> [Exercise objective]: Whenever "Prop" appears in a line, please copy that line from the data.

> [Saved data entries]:

(* ===== verification/Restart.v ===== *)
(** * A restart loses nothing

    Each administration command, run to its end on a database that works, leaves tables that
    mirror memory; so the server can be stopped after any of them and started again with the
    roles, grants, channels and overwrites it had. *)

From S2P Require Export Writes Durability Samples.

Create HintDb sync.

Section Restart.
Context {C : Crypto} {CL : CryptoLaws C} {HO : HashOrder} {L : HashOrderLaws HO} {U : UnicodeTables}.
Context {O : SqlOrder} {OL : SqlOrderLaws O}.
Implicit Types s : Shared Database.

(** ** In step *)

(** The database works, and mirrors memory. *)
Record in_step (db : option Database) (p : PermState) (chans : gmap ChannelId Channel) (t : Tables) : Prop := {
  is_store : db = Some (healthy t);
  is_mirrors : mirrors t p chans;
  is_fitted : fitted p chans;
  is_perms : wf_perms p;
  is_targets id c : chans !! id = Some c -> NoDup (map ow_target (ch_overwrites c)) }.

Definition synced s : Prop := exists t, in_step (store s) (perms s) (the_channels s) t.

Lemma synced_only s s' : only_clients s s' -> synced s -> synced s'.
Proof.
  intros Ho [t H]. exists t. by rewrite (only_clients_store _ _ Ho), (only_clients_perms _ _ Ho), (only_clients_channels _ _ Ho).
Qed.

Lemma synced_send s c m : synced s -> synced (send s c m).
Proof. apply synced_only, send_only. Qed.
Lemma synced_broadcast s m e : synced s -> synced (broadcast s m e).
Proof. apply synced_only, broadcast_only. Qed.
Lemma synced_resync s b t : synced s -> synced (resync_visibility s b t).
Proof. apply synced_only, resync_visibility_only. Qed.
Lemma synced_clients s m : synced s -> synced (set_clients m s).
Proof. by intros [t []]; exists t. Qed.

Hint Resolve synced_send synced_broadcast synced_resync synced_clients : sync.

(** The widths that follow from the shape of the role table. *)
Lemma masked_fits mask bits : Z.land mask (Z.ones 64) = mask -> fits 64 (Z.land bits mask).
Proof.
  intros H. rewrite <- H, Z.land_assoc, Z.land_ones by done. unfold fits. apply Z.mod_pos_bound. done.
Qed.

Lemma bits_fit bits : contains ALL bits = true -> fits 64 bits.
Proof. intros H%Z.eqb_eq. rewrite <- H, Z.land_comm. by apply masked_fits. Qed.

Lemma scoped_fits bits : fits 64 (intersect bits CHANNEL_SCOPED).
Proof. by apply masked_fits. Qed.

Lemma positions_fit roles r : wf_roles roles -> Z.of_nat (length roles) <= 2 ^ 32 -> r ∈ roles -> fits 32 (role_position r).
Proof.
  intros Hwf Hl Hr. assert (Hin : role_position r ∈ role_positions roles) by (by apply (list_elem_of_fmap_2 role_position)).
  rewrite (wf_dense _ Hwf), elem_of_seqZ in Hin. unfold fits. lia.
Qed.

Definition color_fits (r : Role) : Prop := forall c, role_color r = Some c -> fits 32 c.

Lemma roles_fit roles r :
  wf_roles roles -> Z.of_nat (length roles) <= 2 ^ 32 -> fits 32 (role_id r) -> color_fits r -> r ∈ roles -> role_fits r.
Proof.
  intros Hwf Hl Hid Hc Hr. split_and!; [done | by eapply positions_fit | done | by apply bits_fit, (wf_bits _ Hwf)].
Qed.

(** A new permission state under which the channels stay as they are. *)
Lemma fitted_roles p p' chans :
  fitted p chans -> wf_perms p' -> Z.of_nat (length (ps_roles p')) <= 2 ^ 32 ->
  (forall r, r ∈ ps_roles p' -> fits 32 (role_id r) /\ color_fits r) -> fitted p' chans.
Proof. intros [Hr Hc Ho] [Hw _] Hl H. split; try done. intros r Hin. destruct (H r Hin). by eapply roles_fit. Qed.

Lemma fitted_channel p chans id c :
  fitted p chans -> ch_id c = id -> channel_fits c -> (forall o, o ∈ ch_overwrites c -> overwrite_fits o) -> fitted p (<[id := c]> chans).
Proof.
  intros [Hr Hc Ho] Hid Hf Hows. split; [done | |].
  - intros k c' [[<- <-] | [_ H]]%lookup_insert_Some; [done | by apply Hc].
  - intros k c' o [[<- <-] | [_ H]]%lookup_insert_Some Hin; [by apply Hows | by eapply Ho].
Qed.

(** A write to the store that is attached. *)
Lemma leads_write {B} (Q : B -> Shared Database -> Prop) f k s t b t' :
  store s = Some (healthy t) -> f (healthy t) = (b, healthy t') ->
  leads Q (k b) (set_store (Some (healthy t')) s) -> leads Q (bind (store_exec f) k) s.
Proof. intros Hs Hf H. apply leads_call. unfold store_step. rewrite Hs, Hf. exact H. Qed.

Lemma succeeds_run (q : Sql unit) t t' : q (healthy t) = (Some tt, healthy t') -> succeeds q (healthy t) = (true, healthy t').
Proof. unfold succeeds. by intros ->. Qed.

Lemma succeeds_fail (q : Sql unit) t : q (healthy t) = (None, healthy t) -> succeeds q (healthy t) = (false, healthy t).
Proof. unfold succeeds. by intros ->. Qed.

(** The commands that read the actor first. *)
Lemma leads_actor {B} (Q : B -> Shared Database -> Prop) client nonce k s :
  synced s ->
  (forall s', synced s' -> leads Q (k None) s') -> (forall a, leads Q (k (Some a)) s) ->
  leads Q (bind (actor client nonce) k) s.
Proof.
  intros Hs Hno Hyes. unfold actor. do 3 lead.
  - do 3 lead. apply Hno. auto with sync.
  - do 4 lead; repeat lead; auto.
Qed.

Lemma synced_swapped s p t :
  store s = Some (healthy t) -> in_step (Some (healthy t)) p (the_channels s) t -> synced (swap_perm_state s p).
Proof. intros Hs H. exists t. destruct H. by split. Qed.

Lemma synced_channels s chans t :
  store s = Some (healthy t) -> in_step (Some (healthy t)) (perms s) chans t -> synced (set_channels chans s).
Proof. intros Hs H. exists t. destruct H. by split. Qed.

Lemma in_step_perms db p p' chans t t' :
  in_step db p chans t -> mirrors t' p' chans -> wf_perms p' -> Z.of_nat (length (ps_roles p')) <= 2 ^ 32 ->
  (forall r, r ∈ ps_roles p' -> fits 32 (role_id r) /\ color_fits r) -> in_step (Some (healthy t')) p' chans t'.
Proof. intros [Hs Hm Hf Hp Ht] Hm' Hp' Hl Hr. split; try done. by eapply fitted_roles. Qed.

Lemma in_step_channels db p chans chans' t t' :
  in_step db p chans t -> mirrors t' p chans' -> fitted p chans' ->
  (forall id c, chans' !! id = Some c -> NoDup (map ow_target (ch_overwrites c))) -> in_step (Some (healthy t')) p chans' t'.
Proof. intros [Hs Hm Hf Hp Ht] Hm' Hf' Ht'. by split. Qed.

Lemma old_role_fits db p chans t r : in_step db p chans t -> r ∈ ps_roles p -> fits 32 (role_id r) /\ color_fits r.
Proof. intros [_ _ [Hf _ _] _ _] Hr. destruct (Hf r Hr) as (? & _ & ? & _). done. Qed.

(** ** Roles *)

(** A guard that refuses. *)
Ltac refused := lead; [lead; by auto with sync |].

Lemma reposition_length ps roles : length (reposition ps roles) = length roles.
Proof. apply length_map. Qed.

Lemma elem_of_repositioned ps roles r :
  r ∈ reposition ps roles -> exists r0, r0 ∈ roles /\ role_id r = role_id r0 /\ role_color r = role_color r0.
Proof. intros (r0 & -> & Hr)%list_elem_of_fmap. exists r0. split; [done|]. by destruct (position_of ps (role_id r0)). Qed.

Lemma shifted_positions_ids roles : (shifted_positions roles).*1 = role_ids roles.
Proof. unfold shifted_positions, role_ids. rewrite <- list_fmap_compose. apply map_ext. intros r. cbn. by destruct (_ =? 0). Qed.

Lemma synced_create_role client nonce name bits s :
  synced s -> role_room (ps_roles (perms s)) -> leads (fun _ => synced) (create_role client nonce name bits) s.
Proof.
  intros Hs Hroom. unfold create_role. apply leads_actor; [done | intros; by lead | intros a].
  do 2 refused. lead. refused. lead. unfold perm_state.
  destruct Hs as [t H]. pose proof (is_perms _ _ _ _ H) as Hwf. set (p := perms s) in *.
  set (role := mkRole (next_role_id (ps_roles p)) (trim name) None 1 (intersect bits ALL)).
  destruct (set_role_positions_mirrors (shifted_positions (ps_roles p)) t p (the_channels s)) as (t1 & E1 & M1);
    [rewrite shifted_positions_ids; apply (wf_unique _ (proj1 Hwf)) | exact (is_mirrors _ _ _ _ H) |].
  eapply leads_write; [exact (is_store _ _ _ _ H) | exact (succeeds_run _ _ _ E1) |]. cbn [negb].
  destruct (fun Hni => insert_role_mirrors role t1 _ (the_channels s) Hni M1) as (t2 & E2 & M2).
  { cbn [ps_roles]. unfold role_ids, reposition. rewrite map_map.
    rewrite (map_ext _ role_id) by (intros r; by destruct (position_of _ _)). by destruct (next_role_id_fresh _ Hroom) as (_ & ? & _). }
  eapply leads_write; [reflexivity | exact (succeeds_run _ _ _ E2) |]. cbn [negb]. cbv zeta.
  fold role. set (next := perms_with_new_role p role).
  assert (Hnext : in_step (Some (healthy t2)) next (the_channels s) t2).
  { eapply in_step_perms; [exact H | | apply new_role_wf; try done | |].
    - eapply (mirrors_role_order _ _ _ (ps_roles next)) in M2; [exact M2|]. unfold next, perms_with_new_role. cbn [ps_roles].
      by rewrite sort_by_key_perm.
    - apply Z.eqb_eq. cbn. unfold intersect. rewrite Z.land_comm, <- Z.land_assoc. f_equal.
    - unfold next, perms_with_new_role. cbn [ps_roles]. rewrite sort_by_key_perm, length_app, reposition_length. cbn.
      destruct Hroom as [_ Hroom]. unfold u32_max in Hroom. lia.
    - intros r Hr. unfold next, perms_with_new_role in Hr. cbn [ps_roles] in Hr. rewrite sort_by_key_perm in Hr.
      apply elem_of_app in Hr as [Hr | Hr%list_elem_of_singleton].
      + apply elem_of_repositioned in Hr as (r0 & Hr0 & -> & Hcol). unfold color_fits. rewrite Hcol. by eapply old_role_fits.
      + subst r. split; [|done]. apply wrap_fits. done. }
  do 4 lead. do 3 (first [apply synced_send | apply synced_broadcast]). by apply (synced_swapped _ _ t2).
Qed.

Lemma synced_update_role client nonce id name color bits s :
  synced s -> role_room (ps_roles (perms s)) -> (forall c, color = Some (Some c) -> fits 32 c) ->
  leads (fun _ => synced) (update_role client nonce id name color bits) s.
Proof.
  intros Hs Hroom Hcol. unfold update_role. apply leads_actor; [done | intros; by lead | intros a].
  lead. unfold perm_state. lead; [|lead; by auto with sync]. rename r into existing, Heqo into Hfind.
  do 2 refused. lead; [destruct p as [code detail]; lead; by auto with sync|]. rename r into updated, Heqs0 into Hup.
  lead. refused. lead. destruct Hs as [t H]. pose proof (is_perms _ _ _ _ H) as [Hwf Hmem].
  destruct (find_role_some _ _ _ Hfind) as [Hex <-]. pose proof (update_role_fields_place _ _ _ _ _ _ Hup) as Hplace.
  destruct (update_role_mirrors existing updated t (perms s) (the_channels s) Hwf Hex Hplace (is_mirrors _ _ _ _ H)) as (t1 & E1 & M1).
  eapply leads_write; [exact (is_store _ _ _ _ H) | exact (succeeds_run _ _ _ E1) |]. cbn [negb].
  do 4 lead. apply synced_send, synced_resync, synced_broadcast. apply (synced_swapped _ _ t1); [done|]. eapply in_step_perms; [exact H | exact M1 | | |].
  - eapply updated_role_wf; [by split | exact Hfind | done |]. eapply update_role_fields_bits; [by apply (wf_bits _ Hwf) | exact Hup].
  - cbn. rewrite <- (length_map (fun _ => tt)), (replace_role_map (fun _ => tt) _ _ existing), length_map by done.
    destruct Hroom as [_ Hroom]. unfold u32_max in Hroom. lia.
  - intros r Hr. apply elem_of_replace_role in Hr as [-> | Hr]; [|by eapply old_role_fits].
    destruct (old_role_fits _ _ _ _ _ H Hex) as [Hid Hc]. destruct Hplace as [-> _]. split; [done|].
    unfold color_fits. unfold update_role_fields in Hup. case_match_all; simplify_eq; cbn in *; naive_solver.
Qed.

> [Answer below]:
Record in_step (db : option Database) (p : PermState) (chans : gmap ChannelId Channel) (t : Tables) : Prop := {
Definition synced s : Prop := exists t, in_step (store s) (perms s) (the_channels s) t.
Definition color_fits (r : Role) : Prop := forall c, role_color r = Some c -> fits 32 c.
Lemma leads_write {B} (Q : B -> Shared Database -> Prop) f k s t b t' :
Lemma leads_actor {B} (Q : B -> Shared Database -> Prop) client nonce k s :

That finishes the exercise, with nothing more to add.